Yerlileri 'Dağlı Pelasglar' olan 'Arkadia'
Arkadia (Arcadia) Yunanca değil 'Pelasgca'dır. Anlamı ‘dağ boğazı/geçiti’ olan 'Arku/Argıt' sözünden gelir ve Türkçedir. Bu dağlık bölgenin coğrafi yapısı da Türkçedeki anlamına uygun olarak batısında sarp yüksek dağlar varken doğusunda daha alçak dağlar bulunur ve dağlık bölgede geçit bulmak zordur.

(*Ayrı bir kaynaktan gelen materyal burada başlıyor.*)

Lemma exec_ok (w : W) hist cmd s : cstr cmd = Some s → msize s + 1 < msize cmd → Forall nonzero hist →
  match spec_line w s with
  | Some (w', fin) => ∃ hist' cmd', shell_exec env w hist cmd = Some (w', hist', cmd', fin) ∧ msize cmd' = msize cmd ∧ Forall nonzero hist'
  | None => shell_exec env w hist cmd = None
  end.
Proof.
  intros Hc Hsz Hh. unfold shell_exec, strlen. rewrite Hc. cbn [mbind option_bind]. destruct (decide (s = [])) as [->|Hs].
  { cbn. by eexists _, _. }
  pose proof (msize_pos s Hs). rewrite (proj2 (Z.eqb_neq _ 0)) by lia.
  destruct (addhistory_total (env_history env) hist s) as (h & r & -> & Hh'); [by destruct (cstr_inv _ _ Hc)|done|]. cbn [mbind option_bind].
  destruct (parse_ok cmd s Hc Hs Hsz) as (m & a & -> & Hm & Ha). cbn [mbind option_bind]. unfold line_action in Ha. unfold spec_line.
  destruct (tokens s 0 []) as [[|c ws]|]; [subst a; by eexists _, _| |subst a; by eexists _, _].
  destruct (find_command shell_commands (hide c)) as [hd|]; [|subst a; by eexists _, _]. destruct Ha as (pre & post & -> & -> & Hws). destruct hd as [hd|].
  - rewrite args_joined in *. pose proof (run_ok env hd w pre (hide_words ws) post Hws) as Hr. cbn zeta in Hr.
    destruct (exec_words env hd w (hide_words ws)) as [w'|]; cbn [mbind option_bind].
    + destruct Hr as (m & -> & Hm'). cbn [mbind option_bind]. eexists _, _. split; [done|]. by rewrite Hm'.
    + by rewrite Hr.
  - destruct (env_uip env); by eexists _, _.
Qed.

(** ** The loop *)

Context (env_ok : msize SHELL_PROMPT < env_cols env < 2147483648 ∧ 0 < env_history env).

(** The line that the editor reads fits, with the line feed. *)
Lemma getline_cmd (w : W) hist cmd keys : msize cmd = SHELL_MAXSIZE + 1 → Forall nonzero hist →
  let '(v, rest, r) := view_getline (SHELL_MAXSIZE - 1) (env_history env) (S (length keys)) hist keys in taken_typed keys rest →
  ∃ e, linenoise_getline (env_cols env) SHELL_PROMPT (env_history env) (SHELL_MAXSIZE - 1) (take (Z.to_nat SHELL_MAXSIZE) cmd) hist (w_out w) keys = Some (e, rest, r) ∧
    let cmd' := ed_buf e ++ drop (Z.to_nat SHELL_MAXSIZE) cmd in
    cstr cmd' = Some (v_text v) ∧ msize cmd' = SHELL_MAXSIZE + 1 ∧ msize (v_text v) + 1 < msize cmd' ∧ ed_hist e = v_hist v ∧ Forall nonzero (v_hist v).
Proof.
  intros Hs Hh. destruct env_ok as [Hc Hm].
  assert (msize (take (Z.to_nat SHELL_MAXSIZE) cmd) = SHELL_MAXSIZE - 1 + 1 ∧ msize (drop (Z.to_nat SHELL_MAXSIZE) cmd) = 1) as [H1 H2].
  { unfold msize in *. rewrite length_take, length_drop. unfold SHELL_MAXSIZE in *. lia. }
  pose proof (getline_ok (env_cols env) SHELL_PROMPT (env_history env) (SHELL_MAXSIZE - 1) (S (length keys)) (take (Z.to_nat SHELL_MAXSIZE) cmd) hist (w_out w) keys
    Hc ltac:(unfold SHELL_MAXSIZE; lia) Hm H1 Hh ltac:(lia)) as H.
  destruct (view_getline _ _ _ _ _) as [[v rest] r]. intros Hk. destruct (H Hk) as (e & E & Ht & Hhist & Hn). exists e. split; [exact E|]. cbn zeta.
  pose proof Ht as (post & Eb & Hsz & Hnz).
  assert (msize (v_text v) <= SHELL_MAXSIZE - 1) as Hfit by (unfold v_text; rewrite msize_app; by apply (text_fits _ (ed_buf e))).
  split; [|split; [msz; lia|split; [msz; lia|done]]]. rewrite Eb, app_assoc, <- app_assoc. cbn [app]. by apply cstr_app.
Qed.

(** The editor takes keys. *)
Lemma view_getline_takes buflen m fuel : ∀ hist keys v rest r, view_getline buflen m fuel hist keys = (v, rest, Some r) → (length rest < length keys)%nat.
Proof.
  induction fuel as [|fuel IH]; intros hist keys v rest r; cbn [view_getline]; destruct (view_loop _ _ keys) as [[v1 rest1] r1] eqn:E.
  - intros [= -> -> ->]. by apply view_loop_result in E as [].
  - case_bool_decide as Hc.
    + subst r1. intros H. apply IH in H. apply view_loop_result in E as []. lia.
    + intros [= -> -> ->]. by apply view_loop_result in E as [].
Qed.

Lemma view_getline_waits buflen m fuel : ∀ hist keys v rest, view_getline buflen m fuel hist keys = (v, rest, None) → rest = [].
Proof.
  assert (∀ keys v v' rest, view_loop buflen v keys = (v', rest, None) → rest = []) as Hl.
  { induction keys as [|c keys IH]; intros v v' rest; cbn [view_loop]; [by intros [= _ <-]|]. destruct (view_key _ v c) as [v1|[v1 r]]; [apply IH|done]. }
  induction fuel as [|fuel IH]; intros hist keys v rest; cbn [view_getline]; destruct (view_loop _ _ keys) as [[v1 rest1] r1] eqn:E.
  - intros [= -> -> ->]. by apply Hl in E.
  - case_bool_decide as Hc; [apply IH|]. intros [= -> -> ->]. by apply Hl in E.
Qed.

Section total.
Context (I : W → Prop) (HI : handlers_keep I).

Lemma Iecho (w : W) out : I w → I (World out (w_files w) (w_dm w) (w_line w) (w_lua w)).
Proof. apply HI. Qed.

Lemma Iexec h (w : W) ws : I w → Forall word_ok ws → ∃ w', exec_words env h w ws = Some w' ∧ I w'.
Proof. apply HI. Qed.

"Batı bölgesinde dağlar vahşi, yüksek ve kasvetli. Birbiri üzerine yığılmış küçük çaplı ve verimi az olan vadileri ve ormanlarla kaplı dağları var. Doğu bölgesi ise küçük ama verimli ovaların bulunduğu daha alçak dağlarla çevrili. Bu dağlardan akan dereler kayalardaki doğal yarıklardan akar ve çoğu yerin altında kaybolduktan sonra tekrar yükselir. Bu dağlarda birçok uçurum var ve ulaşım zordur..."

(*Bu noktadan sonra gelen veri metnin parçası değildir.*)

(* ===== verification/LuaOp.v ===== *)
(** * Bytecode of Lua

    src/lua/lopcodes.h, src/lua/lopcodes.c and the prototype of a function of src/lua/lobject.h: an instruction is a 32-bit
    word of an opcode and its arguments. An array of the prototype is a list, and its size the length of the list. *)
From S2P Require Import Prelude LuaNum.

(** ** Instructions *)

Definition SIZE_C := 9.
Definition SIZE_B := 9.
Definition SIZE_Bx := SIZE_C + SIZE_B.
Definition SIZE_A := 8.
Definition SIZE_OP := 6.

Definition POS_OP := 0.
Definition POS_A := POS_OP + SIZE_OP.
Definition POS_C := POS_A + SIZE_A.
Definition POS_B := POS_C + SIZE_C.
Definition POS_Bx := POS_C.

Definition MAXARG_Bx := Z.shiftl 1 SIZE_Bx - 1.
Definition MAXARG_sBx := Z.shiftr MAXARG_Bx 1.
Definition MAXARG_A := Z.shiftl 1 SIZE_A - 1.

(** [n] bits from position [pos]: [( i >> pos ) & MASK1( n, 0 )]. *)
Definition getarg (i pos n : Z) : Z := Z.land (Z.shiftr i pos) (Z.ones n).

Definition GET_OPCODE (i : Z) : Z := getarg i POS_OP SIZE_OP.
Definition GETARG_A (i : Z) : Z := getarg i POS_A SIZE_A.
Definition GETARG_B (i : Z) : Z := getarg i POS_B SIZE_B.
Definition GETARG_C (i : Z) : Z := getarg i POS_C SIZE_C.
Definition GETARG_Bx (i : Z) : Z := getarg i POS_Bx SIZE_Bx.
Definition GETARG_sBx (i : Z) : Z := GETARG_Bx i - MAXARG_sBx.

Definition CREATE_ABC (o a b c : Z) : Z :=
  Z.lor (Z.lor (Z.lor (Z.shiftl o POS_OP) (Z.shiftl a POS_A)) (Z.shiftl b POS_B)) (Z.shiftl c POS_C).
Definition CREATE_ABx (o a bc : Z) : Z := Z.lor (Z.lor (Z.shiftl o POS_OP) (Z.shiftl a POS_A)) (Z.shiftl bc POS_Bx).

(** An operand that may be a constant. *)
Definition BITRK := Z.shiftl 1 (SIZE_B - 1).
Definition ISK (x : Z) : bool := ctrue (Z.land x BITRK).
Definition INDEXK (r : Z) : Z := Z.ldiff r BITRK.

(** Invalid register that fits in 8 bits. *)
Definition NO_REG := MAXARG_A.

Definition LUA_MULTRET := -1.
Definition LFIELDS_PER_FLUSH := 50.

(** ** Opcodes *)

Inductive OpCode :=
  | OP_MOVE | OP_LOADK | OP_LOADBOOL | OP_LOADNIL | OP_GETUPVAL | OP_GETGLOBAL | OP_GETTABLE | OP_SETGLOBAL | OP_SETUPVAL
  | OP_SETTABLE | OP_NEWTABLE | OP_SELF | OP_ADD | OP_SUB | OP_MUL | OP_DIV | OP_MOD | OP_POW | OP_UNM | OP_NOT | OP_LEN
  | OP_CONCAT | OP_JMP | OP_EQ | OP_LT | OP_LE | OP_TEST | OP_TESTSET | OP_CALL | OP_TAILCALL | OP_RETURN | OP_FORLOOP
  | OP_FORPREP | OP_TFORLOOP | OP_SETLIST | OP_CLOSE | OP_CLOSURE | OP_VARARG.

#[export] Instance OpCode_eq_dec : EqDecision OpCode.
Proof. solve_decision. Defined.

Definition opcodes : list OpCode :=
  [OP_MOVE; OP_LOADK; OP_LOADBOOL; OP_LOADNIL; OP_GETUPVAL; OP_GETGLOBAL; OP_GETTABLE; OP_SETGLOBAL; OP_SETUPVAL;
   OP_SETTABLE; OP_NEWTABLE; OP_SELF; OP_ADD; OP_SUB; OP_MUL; OP_DIV; OP_MOD; OP_POW; OP_UNM; OP_NOT; OP_LEN; OP_CONCAT;
   OP_JMP; OP_EQ; OP_LT; OP_LE; OP_TEST; OP_TESTSET; OP_CALL; OP_TAILCALL; OP_RETURN; OP_FORLOOP; OP_FORPREP; OP_TFORLOOP;
   OP_SETLIST; OP_CLOSE; OP_CLOSURE; OP_VARARG].

Definition NUM_OPCODES := 38.

(** The opcode of a number below [NUM_OPCODES]. *)
Definition op_of (n : Z) : option OpCode := opcodes !! Z.to_nat n.

Definition is_op (i : Z) (op : OpCode) : bool := bool_decide (op_of (GET_OPCODE i) = Some op).

Definition op_num (op : OpCode) : Z :=
  match list_find (λ o, o = op) opcodes with Some (n, _) => Z.of_nat n | None => NUM_OPCODES end.

(** ** Modes *)

Inductive OpMode := iABC | iABx | iAsBx.
Inductive OpArgMask := OpArgN | OpArgU | OpArgR | OpArgK.

(** The table [luaP_opmodes]: test, sets A, mode of B, mode of C, format. *)
Definition luaP_opmodes (op : OpCode) : bool * bool * OpArgMask * OpArgMask * OpMode :=
  match op with
  | OP_MOVE => (false, true, OpArgR, OpArgN, iABC)
  | OP_LOADK => (false, true, OpArgK, OpArgN, iABx)
  | OP_LOADBOOL => (false, true, OpArgU, OpArgU, iABC)
  | OP_LOADNIL => (false, true, OpArgR, OpArgN, iABC)
  | OP_GETUPVAL => (false, true, OpArgU, OpArgN, iABC)
  | OP_GETGLOBAL => (false, true, OpArgK, OpArgN, iABx)
  | OP_GETTABLE => (false, true, OpArgR, OpArgK, iABC)
  | OP_SETGLOBAL => (false, false, OpArgK, OpArgN, iABx)
  | OP_SETUPVAL => (false, false, OpArgU, OpArgN, iABC)
  | OP_SETTABLE => (false, false, OpArgK, OpArgK, iABC)
  | OP_NEWTABLE => (false, true, OpArgU, OpArgU, iABC)
  | OP_SELF => (false, true, OpArgR, OpArgK, iABC)
  | OP_ADD | OP_SUB | OP_MUL | OP_DIV | OP_MOD | OP_POW => (false, true, OpArgK, OpArgK, iABC)
  | OP_UNM | OP_NOT | OP_LEN => (false, true, OpArgR, OpArgN, iABC)
  | OP_CONCAT => (false, true, OpArgR, OpArgR, iABC)
  | OP_JMP => (false, false, OpArgR, OpArgN, iAsBx)
  | OP_EQ | OP_LT | OP_LE => (true, false, OpArgK, OpArgK, iABC)
  | OP_TEST | OP_TESTSET => (true, true, OpArgR, OpArgU, iABC)
  | OP_CALL | OP_TAILCALL => (false, true, OpArgU, OpArgU, iABC)
  | OP_RETURN => (false, false, OpArgU, OpArgN, iABC)
  | OP_FORLOOP | OP_FORPREP => (false, true, OpArgR, OpArgN, iAsBx)
  | OP_TFORLOOP => (true, false, OpArgN, OpArgU, iABC)
  | OP_SETLIST => (false, false, OpArgU, OpArgU, iABC)
  | OP_CLOSE => (false, false, OpArgN, OpArgN, iABC)
  | OP_CLOSURE => (false, true, OpArgU, OpArgN, iABx)
  | OP_VARARG => (false, true, OpArgU, OpArgN, iABC)
  end.

Definition testTMode (op : OpCode) : bool := let '(t, _, _, _, _) := luaP_opmodes op in t.
Definition testAMode (op : OpCode) : bool := let '(_, a, _, _, _) := luaP_opmodes op in a.
Definition getBMode (op : OpCode) : OpArgMask := let '(_, _, b, _, _) := luaP_opmodes op in b.
Definition getCMode (op : OpCode) : OpArgMask := let '(_, _, _, c, _) := luaP_opmodes op in c.
Definition getOpMode (op : OpCode) : OpMode := let '(_, _, _, _, m) := luaP_opmodes op in m.

(** ** Prototypes *)

(** A constant: nil, a boolean, a number or a string. *)
Inductive TConst := KNil | KBool (b : bool) | KNumber (x : lua_Number) | KString (s : option mem).

#[export] Instance TConst_eq_dec : EqDecision TConst.
Proof. solve_decision. Defined.

Definition ttisstring (o : TConst) : bool := match o with KString _ => true | _ => false end.

Record LocVar := LVar { varname : option mem; startpc : Z; endpc : Z }.

Inductive Proto := MkProto {
  pt_k : list TConst; pt_code : list Z; pt_p : list Proto; lineinfo : list Z; locvars : list LocVar;
  upvalues : list (option mem); source : option mem; linedefined : Z; lastlinedefined : Z;
  nups : Z; numparams : Z; is_vararg : Z; maxstacksize : Z }.

Definition sizecode (pt : Proto) : Z := msize (pt_code pt).
Definition sizek (pt : Proto) : Z := Z.of_nat (length (pt_k pt)).
Definition sizep (pt : Proto) : Z := Z.of_nat (length (pt_p pt)).
Definition sizeupvalues (pt : Proto) : Z := Z.of_nat (length (upvalues pt)).
Definition sizelineinfo (pt : Proto) : Z := msize (lineinfo pt).

(** The fields of type [lu_byte]. *)
Definition lu_bytes (f : Proto) : Prop :=
  byte_ok (nups f) ∧ byte_ok (numparams f) ∧ byte_ok (is_vararg f) ∧ byte_ok (maxstacksize f).

(** Induction over a function and those defined inside it. *)
Definition Proto_rect_strong (P : Proto → Prop)
  (H : ∀ f, Forall P (pt_p f) → P f) : ∀ f, P f :=
  fix go f := H f (match f with MkProto _ _ ps _ _ _ _ _ _ _ _ _ _ =>
    (fix all (l : list Proto) : Forall P l := match l with [] => Forall_nil_2 P | q :: l => Forall_cons_2 P q l (go q) (all l) end) ps end).

(** A property of a function and of those defined inside it. *)
Fixpoint every (P : Proto → Prop) (f : Proto) : Prop :=
  P f ∧ match f with MkProto _ _ ps _ _ _ _ _ _ _ _ _ _ =>
    (fix all (l : list Proto) : Prop := match l with [] => True | q :: l => every P q ∧ all l end) ps end.

Lemma every_here P f : every P f → P f.
Proof. destruct f. by intros [? _]. Qed.

Lemma every_sub P f : every P f → Forall (every P) (pt_p f).
Proof. destruct f as [? ? ps]. cbn [pt_p]. intros [_ H]. induction ps as [|q ps IH]; [done|]. destruct H as [Hq H]. constructor; [done|by apply IH]. Qed.

(** The depth of the nesting of functions. *)
Fixpoint proto_depth (f : Proto) : nat :=
  match f with MkProto _ _ ps _ _ _ _ _ _ _ _ _ _ => S (fold_right Nat.max O (map proto_depth ps)) end.

(** ** Arguments *)

Lemma getarg_range i pos n : 0 <= n → 0 <= getarg i pos n < 2 ^ n.
Proof. intros Hn. unfold getarg. rewrite Z.land_ones by done. apply Z.mod_pos_bound. by apply Z.pow_pos_nonneg. Qed.

Lemma GETARG_A_range i : 0 <= GETARG_A i < 256.
Proof. apply (getarg_range i POS_A SIZE_A). done. Qed.

Lemma GETARG_B_range i : 0 <= GETARG_B i < 512.
Proof. apply (getarg_range i POS_B SIZE_B). done. Qed.

Lemma GETARG_C_range i : 0 <= GETARG_C i < 512.
Proof. apply (getarg_range i POS_C SIZE_C). done. Qed.

Lemma GETARG_Bx_range i : 0 <= GETARG_Bx i < 262144.
Proof. apply (getarg_range i POS_Bx SIZE_Bx). done. Qed.

Lemma GET_OPCODE_range i : 0 <= GET_OPCODE i < 64.
Proof. apply (getarg_range i POS_OP SIZE_OP). done. Qed.

Lemma op_of_Some n : 0 <= n < NUM_OPCODES → ∃ op, op_of n = Some op.
Proof. intros Hn. unfold op_of. apply lookup_lt_is_Some_2. unfold NUM_OPCODES in Hn. cbn. lia. Qed.

Lemma op_of_num op : op_of (op_num op) = Some op.
Proof. by destruct op. Qed.

Lemma is_op_eq i op op' : op_of (GET_OPCODE i) = Some op → is_op i op' = bool_decide (op = op').
Proof. intros E. unfold is_op. rewrite E. apply bool_decide_ext. naive_solver. Qed.

Lemma depth_sub f q : q ∈ pt_p f → (proto_depth q < proto_depth f)%nat.
Proof.
  destruct f as [? ? ps]. cbn [pt_p proto_depth]. intros Hq. induction Hq as [ps|r q ps _ IH]; cbn; lia.
Qed.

Bölgede adları Erymanthos ile Alpheios olan dağlar ve nehirler var.
Her iki sözcük de Türkçedir.
İlyada’da Akha ordular listesinde geçen Ankaios oğlu Agapenor bu 'Dağlı Arkadialıların' komutanıdır. Agapenor’a gemileri veren ise Aka Memnon’dur.

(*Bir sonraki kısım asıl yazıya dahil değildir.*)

(* ===== verification/LuaCheck.v ===== *)
(** * The checker of bytecode

    [symbexec] of src/lua/ldebug.c, which [luaG_checkcode] runs on every function that is loaded, and the steps of the
    interpreter of src/lua/lvm.c within a function: where it can go from an instruction, and which registers, constants,
    upvalues and functions it uses. *)
From S2P Require Import Prelude LuaNum LuaOp.

(** What the checker does: it goes on, returns 0, or reads outside an array. *)
Inductive checked (A : Type) := Pass (a : A) | Reject | Outside.
Arguments Pass {A} _.
Arguments Reject {A}.
Arguments Outside {A}.

Definition checked_bind {A B} (r : checked A) (f : A → checked B) : checked B :=
  match r with Pass a => f a | Reject => Reject | Outside => Outside end.

#[export] Instance checked_mbind : MBind checked := λ A B f r, checked_bind r f.

(** [check( x )] *)
Definition check (b : bool) : checked unit := if b then Pass tt else Reject.

Definition elem {A} (o : option A) : checked A := match o with Some a => Pass a | None => Outside end.

Definition MAXSTACK := 250.
Definition VARARG_HASARG := 1.
Definition VARARG_ISVARARG := 2.
Definition VARARG_NEEDSARG := 4.

Definition code_at (pt : Proto) (pc : Z) : checked Z := elem (ld (pt_code pt) pc).

Definition checkreg (pt : Proto) (reg : Z) : checked unit := check (reg <? maxstacksize pt).

Definition precheck (pt : Proto) : checked unit :=
  _ ← check (maxstacksize pt <=? MAXSTACK);
  _ ← check (numparams pt + Z.land (is_vararg pt) VARARG_HASARG <=? maxstacksize pt);
  _ ← check (negb (ctrue (Z.land (is_vararg pt) VARARG_NEEDSARG)) || ctrue (Z.land (is_vararg pt) VARARG_HASARG));
  _ ← check (sizeupvalues pt <=? nups pt);
  _ ← check ((sizelineinfo pt =? sizecode pt) || (sizelineinfo pt =? 0));
  _ ← check (0 <? sizecode pt);
  i ← code_at pt (sizecode pt - 1);
  check (is_op i OP_RETURN).

Definition luaG_checkopenop (i : Z) : checked unit :=
  match op_of (GET_OPCODE i) with
  | Some (OP_CALL | OP_TAILCALL | OP_RETURN | OP_SETLIST) => check (GETARG_B i =? 0)
  | _ => Reject
  end.

Definition checkopenop (pt : Proto) (pc : Z) : checked unit := i ← code_at pt (pc + 1); luaG_checkopenop i.

Definition checkArgMode (pt : Proto) (r : Z) (mode : OpArgMask) : checked unit :=
  match mode with
  | OpArgN => check (r =? 0)
  | OpArgU => Pass tt
  | OpArgR => checkreg pt r
  | OpArgK => check (if ISK r then INDEXK r <? sizek pt else r <? maxstacksize pt)
  end.

(** An instruction that takes its count from the next word. *)
Definition counts_next (i : Z) : bool := is_op i OP_SETLIST && (GETARG_C i =? 0).

(** The loop over the words before [dest]: how many of them in a row look like such an instruction. *)
Fixpoint setlists_before (fuel : nat) (pt : Proto) (dest j : Z) : checked Z :=
  match fuel with
  | O => Pass j
  | S fuel =>
      if j <? dest then
        d ← code_at pt (dest - 1 - j);
        if counts_next d then setlists_before fuel pt dest (j + 1) else Pass j
      else Pass j
  end.

(** The arguments of an instruction, checked by its modes. *)
Definition check_args (pt : Proto) (pc i : Z) (op : OpCode) : checked (Z * Z) :=
  match getOpMode op with
  | iABC =>
      let b := GETARG_B i in
      let c := GETARG_C i in
      _ ← checkArgMode pt b (getBMode op);
      _ ← checkArgMode pt c (getCMode op);
      Pass (b, c)
  | iABx =>
      let b := GETARG_Bx i in
      _ ← match getBMode op with OpArgK => check (b <? sizek pt) | _ => Pass tt end;
      Pass (b, 0)
  | iAsBx =>
      let b := GETARG_sBx i in
      _ ← match getBMode op with
          | OpArgR =>
              let dest := pc + 1 + b in
              _ ← check ((0 <=? dest) && (dest <? sizecode pt));
              if 0 <? dest then j ← setlists_before (Z.to_nat dest) pt dest 0; check (Z.land j 1 =? 0) else Pass tt
          | _ => Pass tt
          end;
      Pass (b, 0)
  end.

(** The words that give a closure its upvalues. *)
Fixpoint closure_words (n : nat) (pt : Proto) (pc j : Z) : checked unit :=
  match n with
  | O => Pass tt
  | S n =>
      i ← code_at pt (pc + j);
      _ ← check (is_op i OP_GETUPVAL || is_op i OP_MOVE);
      closure_words n pt pc (j + 1)
  end.

Definition jump_over (pc b lastpc reg : Z) : Z :=
  let dest := pc + 1 + b in
  if negb (reg =? NO_REG) && (pc <? dest) && (dest <=? lastpc) then pc + b else pc.

(** The checks of an opcode, and what it changes of [pc] and [last]. *)
Definition symb_op (pt : Proto) (lastpc reg pc last : Z) (op : OpCode) (a b c : Z) : checked (Z * Z) :=
  match op with
  | OP_LOADBOOL =>
      _ ← (if c =? 1 then
             _ ← check (pc + 2 <? sizecode pt);
             i ← code_at pt (pc + 1);
             check (negb (is_op i OP_SETLIST) || negb (GETARG_C i =? 0))
           else Pass tt);
      Pass (pc, last)
  | OP_LOADNIL => Pass (pc, if (a <=? reg) && (reg <=? b) then pc else last)
  | OP_GETUPVAL | OP_SETUPVAL => _ ← check (b <? nups pt); Pass (pc, last)
  | OP_GETGLOBAL | OP_SETGLOBAL => o ← elem (pt_k pt !! Z.to_nat b); _ ← check (ttisstring o); Pass (pc, last)
  | OP_SELF => _ ← checkreg pt (a + 1); Pass (pc, if reg =? a + 1 then pc else last)
  | OP_CONCAT => _ ← check (b <? c); Pass (pc, last)
  | OP_TFORLOOP =>
      _ ← check (1 <=? c);
      _ ← checkreg pt (a + 2 + c);
      Pass (pc, if a + 2 <=? reg then pc else last)
  | OP_FORLOOP | OP_FORPREP => _ ← checkreg pt (a + 3); Pass (jump_over pc b lastpc reg, last)
  | OP_JMP => Pass (jump_over pc b lastpc reg, last)
  | OP_CALL | OP_TAILCALL =>
      _ ← (if negb (b =? 0) then checkreg pt (a + b - 1) else Pass tt);
      let c := c - 1 in
      _ ← (if c =? LUA_MULTRET then checkopenop pt pc else if negb (c =? 0) then checkreg pt (a + c - 1) else Pass tt);
      Pass (pc, if a <=? reg then pc else last)
  | OP_RETURN =>
      let b := b - 1 in
      _ ← (if 0 <? b then checkreg pt (a + b - 1) else Pass tt);
      Pass (pc, last)
  | OP_SETLIST =>
      _ ← (if 0 <? b then checkreg pt (a + b) else Pass tt);
      if c =? 0 then _ ← check (pc + 1 <? sizecode pt - 1); Pass (pc + 1, last) else Pass (pc, last)
  | OP_CLOSURE =>
      _ ← check (b <? sizep pt);
      f ← elem (pt_p pt !! Z.to_nat b);
      let nup := nups f in
      _ ← check (pc + nup <? sizecode pt);
      _ ← closure_words (Z.to_nat nup) pt pc 1;
      Pass (if negb (reg =? NO_REG) then pc + nup else pc, last)
  | OP_VARARG =>
      _ ← check (ctrue (Z.land (is_vararg pt) VARARG_ISVARARG) && negb (ctrue (Z.land (is_vararg pt) VARARG_NEEDSARG)));
      let b := b - 1 in
      _ ← (if b =? LUA_MULTRET then checkopenop pt pc else Pass tt);
      _ ← checkreg pt (a + b - 1);
      Pass (pc, last)
  | _ => Pass (pc, last)
  end.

“Pelasgların hepsini Danaolar olarak anacağız” derken şaka yapmamışlar ve Strabon’un da dediği gibi ‘barbar’ adlarını muhafaza etmişler. Ya da....
Arkadia = Arku/Argıt
Erymanthos = Eriman, Erman, Arman
Alpheios = Alp
Pelasgca = Türkçe
SB
Üç örnek daha;
Sabir Rüstemhanlı;
"Bilim alemince bilinen en eski devletlerin dillerinin çoğu, o bölgeye onlardan önce gelmiş olan prototürk dillerinin yerini almışlar. Daha eski kat, Türk diline daha yakındır. Roma-Latin dilinin altında Etrüsk, Yunan dilinin altında Pelask, Sami dillerinin altında Sümer... Eski Elam, Dravit dilleri de aglutinativ dillerdendi ve bizim dile çok yakındılar. Şimdi de İskandinavya’nın altından Türk katı çıkıyor... ve belli oluyor ki, dünya öyle bin yıllardır bizim üstümüze gelmekle, bizim üstümüzü örtmekle uğraşmaktadır... Avrupa bunu itiraf etmek istemiyor... Avrupa Atilla’yı da unutturmaya çalışıyor ve Türkiye’yi bu yüzden de Avrupa Birliği’ne almak istemiyor. Hint-Avrupa hegamonyacılığının görülmemiş bir sahtekârlıkla her şeyi çiğneyerek geçtiği, İran bir yana, Turan’ı da kendisine mal ettiği, Altay, Orta Asya medeniyetlerini de kendi hanesine yazdığı bir dönemde asıl gerçekleri söyleyenler çok azdır."